■ What you need to do:
Your task is to copy each line in the listing that includes the word "recurse".

■ Material for this exercise:

Lemma audit_refl (st : State) : audit st st [].
Proof.
  split; try done.
  - by rewrite app_nil_r.
  - by intros u ?; left.
  - by intros u ?%elem_of_nil.
  - apply NoDup_nil_2.
  - by intros x ?%elem_of_nil.
  - by intros u ?; left.
  - by left.
Qed.

Lemma audit_trans (st1 st2 st3 : State) (evs1 evs2 : list Event) :
  audit st1 st2 evs1 → audit st2 st3 evs2 → audit st1 st3 (evs1 ++ evs2).
Proof.
  intros A B. split.
  - by rewrite (audit_trace _ _ _ B), (audit_trace _ _ _ A), app_assoc.
  - etrans; [apply A | apply B].
  - intros u Hu. rewrite elem_of_app.
    destruct (audit_added _ _ _ B u Hu) as [Hu2|?]; [|by auto].
    destruct (audit_added _ _ _ A u Hu2); auto.
  - intros u [Hu|Hu]%elem_of_app; [by apply A|].
    intros Hin. apply (audit_fresh _ _ _ B u Hu).
    by apply (grows_visited_urls _ _ (audit_grows _ _ _ A)).
  - rewrite fetched_app. apply NoDup_app. repeat split; [apply A| |apply B].
    intros x Hx1 Hx2.
    by destruct (audit_fetched_new _ _ _ A x Hx1),
                (audit_fetched_new _ _ _ B x Hx2).
  - intros x. rewrite fetched_app.
    intros [Hx|Hx]%elem_of_app.
    + destruct (audit_fetched_new _ _ _ A x Hx) as [Hin Hout]. split; [|done].
      by apply (grows_visited_directories _ _ (audit_grows _ _ _ B)).
    + destruct (audit_fetched_new _ _ _ B x Hx) as [Hin Hout]. split; [done|].
      intros Hx1. apply Hout.
      by apply (grows_visited_directories _ _ (audit_grows _ _ _ A)).
  - etrans; [apply A | apply B].
  - intros u Hu. rewrite elem_of_app.
    destruct (audit_errors_new _ _ _ B u Hu) as [Hu2|?]; [|by auto].
    destruct (audit_errors_new _ _ _ A u Hu2); auto.
  - intros Hnd. by apply B, A.
  - destruct (audit_written _ _ _ B) as [[Hv Hf]|Hw]; [|by right].
    destruct (audit_written _ _ _ A) as [[Hv' Hf']|Hw].
    + left. split; congruence.
    + right. unfold written_through in *. congruence.
Qed.

Lemma audited_refl (st : State) : audited st st.
Proof. eexists. apply audit_refl. Qed.

Lemma audited_trans (st1 st2 st3 : State) :
  audited st1 st2 → audited st2 st3 → audited st1 st3.
Proof. intros [? A] [? B]. eexists. by eapply audit_trans. Qed.

(** A stretch that only has plain effects and leaves the Visited Set and the
    two state files alone. *)
Lemma audit_plain (st st' : State) (evs : list Event) :
  trace st' = trace st ++ evs →
  Forall plain evs →
  grows st st' →
  visited_urls st' = visited_urls st →
  visited_file st' = visited_file st →
  error_file st' = error_file st →
  audit st st' evs.
Proof.
  intros Ht Hp Hg Hv Hvf Hef. split; try done.
  - intros u Hu. left. by rewrite <- Hv.
  - intros u Hu. by apply plain_not_attempt in Hu.
  - rewrite fetched_plain by done. apply NoDup_nil_2.
  - intros x. rewrite fetched_plain by done. by intros ?%elem_of_nil.
  - by rewrite Hef.
  - intros u Hu. left. by rewrite <- Hef.
  - by rewrite Hef.
  - by left.
Qed.

Lemma audited_say (m : Msg) (st : State) :
  plain (EPrint m) → audited st (say m st).
Proof.
  intros Hm. exists [EPrint m].
  apply audit_plain; try done; [by constructor | apply grows_say].
Qed.

Lemma audited_add_visited_directory (x : string) (st : State) :
  audited st (add_visited_directory x st).
Proof.
  exists []. apply audit_plain; try done.
  - cbn. by rewrite app_nil_r.
  - apply grows_add_visited_directory.
Qed.

Lemma audited_entered (current_url local_path : string) (st : State) :
  PyStr.rstrip_slash current_url ∉ visited_directories st →
  audited st (entered current_url local_path st).
Proof.
  intros Hnew.
  exists [EPrint (MExploring current_url); EMakedirs local_path;
          EGetIndex current_url].
  split; try done.
  - apply trace_entered.
  - unfold entered. repeat grows_step.
  - by intros u ?; left.
  - intros u Hu. repeat (apply elem_of_cons in Hu as [[=]|Hu]).
    by apply elem_of_nil in Hu.
  - cbn. apply NoDup_singleton.
  - intros x Hx. cbn in Hx. apply list_elem_of_singleton in Hx as ->.
    split; [|done]. cbn. apply elem_of_union_l. by apply elem_of_singleton.
  - by intros u ?; left.
  - by left.
Qed.

Section Steps.
Context (P : Event → Prop).

Lemma extends_by_makedirs path st :
  P (EMakedirs path) → extends_by P st (makedirs path st).
Proof. intros HP. exists [EMakedirs path]. split; [done | by constructor]. Qed.

Lemma extends_by_record_error url st : extends_by P st (record_error url st).
Proof. by apply extends_by_silent. Qed.

Lemma extends_by_save_visited_urls st : extends_by P st (save_visited_urls st).
Proof. by apply extends_by_silent. Qed.

Lemma extends_by_add_visited_url url st :
  extends_by P st (add_visited_url url st).
Proof. by apply extends_by_silent. Qed.

Lemma extends_by_add_visited_directory url st :
  extends_by P st (add_visited_directory url st).
Proof. by apply extends_by_silent. Qed.

Lemma extends_by_mono (Q : Event → Prop) st st' :
  (∀ e, P e → Q e) → extends_by P st st' → extends_by Q st st'.
Proof.
  intros HPQ (evs & Ht & Hevs). exists evs. split; [done|].
  by eapply Forall_impl.
Qed.

End Steps.

(** Chains of effects for any property of effects: [extends_step] peels the
    outermost operation and leaves the property of an emitted effect to
    [tac]. *)
Ltac extends_step tac :=
  first
    [ apply extends_by_refl
    | eapply extends_by_trans; [|apply extends_by_makedirs; tac]
    | eapply extends_by_trans; [|apply extends_by_emit; tac]
    | eapply extends_by_trans; [|apply extends_by_record_error]
    | eapply extends_by_trans; [|apply extends_by_save_visited_urls]
    | eapply extends_by_trans; [|apply extends_by_add_visited_url]
    | eapply extends_by_trans; [|apply extends_by_add_visited_directory] ].

Lemma download_plain (E : Env) (file_url local_dir : string)
    (aria2_options : list string) (st : State) :
  extends_by plain (say (MAttempt file_url) st)
    (download_file_with_aria2 E file_url local_dir aria2_options st).2.
Proof.
  unfold download_file_with_aria2, download_file_with_aiohttp.
  repeat case_match; cbn [snd]; repeat extends_step ltac:(exact I).
Qed.

Lemma download_error_file (E : Env) (file_url local_dir : string)
    (aria2_options : list string) (st : State) :
  let st' := (download_file_with_aria2 E file_url local_dir aria2_options st).2 in
  error_file st' = error_file st
  ∨ error_file st' = save_error_url file_url (error_file st).
Proof.
  unfold download_file_with_aria2, download_file_with_aiohttp.
  repeat case_match; cbn [snd]; auto.
Qed.

(** One transfer of a URL that is not in the Visited Set. *)
Lemma audit_download (E : Env) (file_url local_dir : string)
    (aria2_options : list string) (st : State) :
  file_url ∉ visited_urls st →
  let st' := (download_file_with_aria2 E file_url local_dir aria2_options st).2 in
  ∃ evs, audit st st' evs ∧ EPrint (MAttempt file_url) ∈ evs.
Proof.
  intros Hnew st'.
  destruct (download_plain E file_url local_dir aria2_options st)
    as (evs & Ht & Hplain). fold st' in Ht.
  destruct (download_file_with_aria2_frame E file_url local_dir aria2_options
              st) as (Hv & _ & Hvf). fold st' in Hv, Hvf.
  pose proof (grows_download_file_with_aria2 E file_url local_dir
                aria2_options st) as Hg. fold st' in Hg.
  pose proof (download_error_file E file_url local_dir aria2_options st)
    as Hef. fold st' in Hef.
  destruct (save_error_url_entries file_url (error_file st))
    as (Hkept & Hentries & Hnodup).
  exists (EPrint (MAttempt file_url) :: evs).
  split; [|apply list_elem_of_here]. split; try done.
  - rewrite Ht. cbn. by rewrite <- app_assoc.
  - intros u Hu. left. by rewrite <- Hv.
  - intros u [[= ->]|Hu]%elem_of_cons; [done|].
    by apply plain_not_attempt in Hu.
  - cbn. rewrite fetched_plain by done. apply NoDup_nil_2.
  - intros x. cbn. rewrite fetched_plain by done. by intros ?%elem_of_nil.
  - by destruct Hef as [-> | ->].
  - intros u Hu. destruct Hef as [Hef|Hef]; rewrite Hef in Hu; [by left|].
    destruct (Hentries u Hu) as [->|?]; [right; apply list_elem_of_here|by left].
  - by destruct Hef as [-> | ->].
  - by left.
Qed.

(** A successful transfer followed by the bookkeeping of the crawler. *)
Lemma audited_transfer (E : Env) (file_url local_dir : string)
    (aria2_options : list string) (st : State) :
  file_url ∉ visited_urls st →
  audited st
    (save_visited_urls
       (add_visited_url file_url
          (download_file_with_aria2 E file_url local_dir aria2_options st).2)).
Proof.
  intros Hnew.
  destruct (audit_download E file_url local_dir aria2_options st Hnew)
    as (evs & A & Hatt).
  destruct (download_file_with_aria2_frame E file_url local_dir aria2_options
              st) as (Hv & _ & _).
  exists evs. split.
  - apply A.
  - etrans; [apply A|]. repeat grows_step.
  - intros u. cbn. rewrite Hv.
    intros [->%elem_of_singleton|?]%elem_of_union; auto.
  - apply A.
  - apply A.
  - intros x Hx. by apply A.
  - apply A.
  - intros u Hu. by apply A.
  - intros Hnd. by apply A.
  - by right.
Qed.

Section Audit.
Context (E : Env) (base_sync_url : string) (aria2_options : list string).

Local Abbreviation route := (route_link E base_sync_url aria2_options).
Local Abbreviation step := (process_link E base_sync_url aria2_options).
Local Abbreviation loop := (process_links E base_sync_url aria2_options).
Local Abbreviation crawl := (sync_mirror E base_sync_url aria2_options).

Lemma audited_route_link recurse current_url local_path href next_url st st' :
  recursion_audited recurse →
  route recurse current_url local_path href next_url st = Some st' →
  audited st st'.
Proof.
  intros Hrec. unfold route_link.
  destruct (negb (PyStr.startswith next_url base_sync_url)).
  { intros [= <-]. by apply audited_say. }
  destruct (String.eqb next_url current_url).
  { intros [= <-]. apply audited_refl. }
  destruct (PyStr.endswith href "/").
  - case_decide; [|by apply Hrec].
    intros [= <-]. by apply audited_say.
  - case_decide as Hseen.
    { intros [= <-]. by apply audited_say. }
    pose proof (audited_transfer E next_url local_path aria2_options st Hseen)
      as Hok.
    destruct (audit_download E next_url local_path aria2_options st Hseen)
      as (evs & Hfail & _).
    destruct (download_file_with_aria2 E next_url local_path aria2_options st)
      as [[] st1]; intros [= <-]; [exact Hok | by exists evs].
Qed.

Lemma audited_process_links recurse current_url local_path links st st' :
  recursion_audited recurse →
  loop recurse current_url local_path links st = Some st' →
  audited st st'.
Proof.
  intros Hrec. revert st.
  induction links as [|href rest IH]; intros st; cbn [process_links].
  - intros [= <-]. apply audited_refl.
  - destruct (step recurse current_url local_path href st)
      as [st1|] eqn:Hl; [|done].
    intros Hrest. eapply audited_trans; [|by apply IH].
    revert Hl. unfold process_link. case_match.
    + intros [= <-]. apply audited_refl.
    + by apply audited_route_link.
Qed.

Lemma audited_sync_mirror fuel : recursion_audited (crawl fuel).
Proof.
  induction fuel as [|fuel IH]; intros url path st st'; [done|].
  rewrite sync_mirror_unfold. cbv zeta.
  case_decide as Hseen.
  { intros [= <-]. by apply audited_say. }
  case_decide.
  { intros [= <-]. eapply audited_trans;
      [apply audited_add_visited_directory | by apply audited_say]. }
  pose proof (audited_entered url path st Hseen) as Hent.
  destruct (fetch_index E url) as [[|href links]| |];
    try (intros [= <-]; eapply audited_trans;
         [exact Hent | by apply audited_say]).
  intros Hloop. eapply audited_trans; [exact Hent|].
  by eapply audited_process_links.
Qed.

End Audit.

Lemma sample_crawl_returns :
  sync_mirror Sample.world "http://h/b/" [] 2 "http://h/b/" "/m" Sample.start
  = Some sample_crawled.
Proof. vm_compute. reflexivity. Qed.

(** A URL enters the Visited Set only through the dispatcher: every member of
    the Visited Set after a crawl call was a member before, or the call
    invoked the dispatcher on it, and then the URL starts with the base
    scope. *)
Theorem visited_additions_were_attempted (E : Env) (base_sync_url : string)
    (aria2_options : list string) (fuel : nat)
    (current_url local_path : string) (st st' : State) :
  sync_mirror E base_sync_url aria2_options fuel current_url local_path st
  = Some st' →
  PyStr.startswith current_url base_sync_url = true →
  ∃ evs,
    trace st' = trace st ++ evs
    ∧ ∀ u, u ∈ visited_urls st' →
           u ∈ visited_urls st
           ∨ (EPrint (MAttempt u) ∈ evs
              ∧ PyStr.startswith u base_sync_url = true).
Proof.
  intros Hrun Hscope.
  destruct (audited_sync_mirror _ _ _ _ _ _ _ _ Hrun) as [evs A].
  destruct (in_scope_sync_mirror _ _ _ _ _ _ _ _ Hscope Hrun)
    as (evs' & Ht & Hin).
  exists evs. split; [apply A|]. intros u Hu.
  destruct (audit_added _ _ _ A u Hu) as [?|Hatt]; [by left|right].
  split; [done|].
  assert (evs' = evs) as ->.
  { apply (app_inv_head (trace st)). rewrite <- Ht. apply A. }
  by apply (proj1 (Forall_forall _ _) Hin _ Hatt u).
Qed.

■ Task response:
Lemma audited_route_link recurse current_url local_path href next_url st st' :
  recursion_audited recurse →
  route recurse current_url local_path href next_url st = Some st' →
Lemma audited_process_links recurse current_url local_path links st st' :
  recursion_audited recurse →
  loop recurse current_url local_path links st = Some st' →
  - destruct (step recurse current_url local_path href st)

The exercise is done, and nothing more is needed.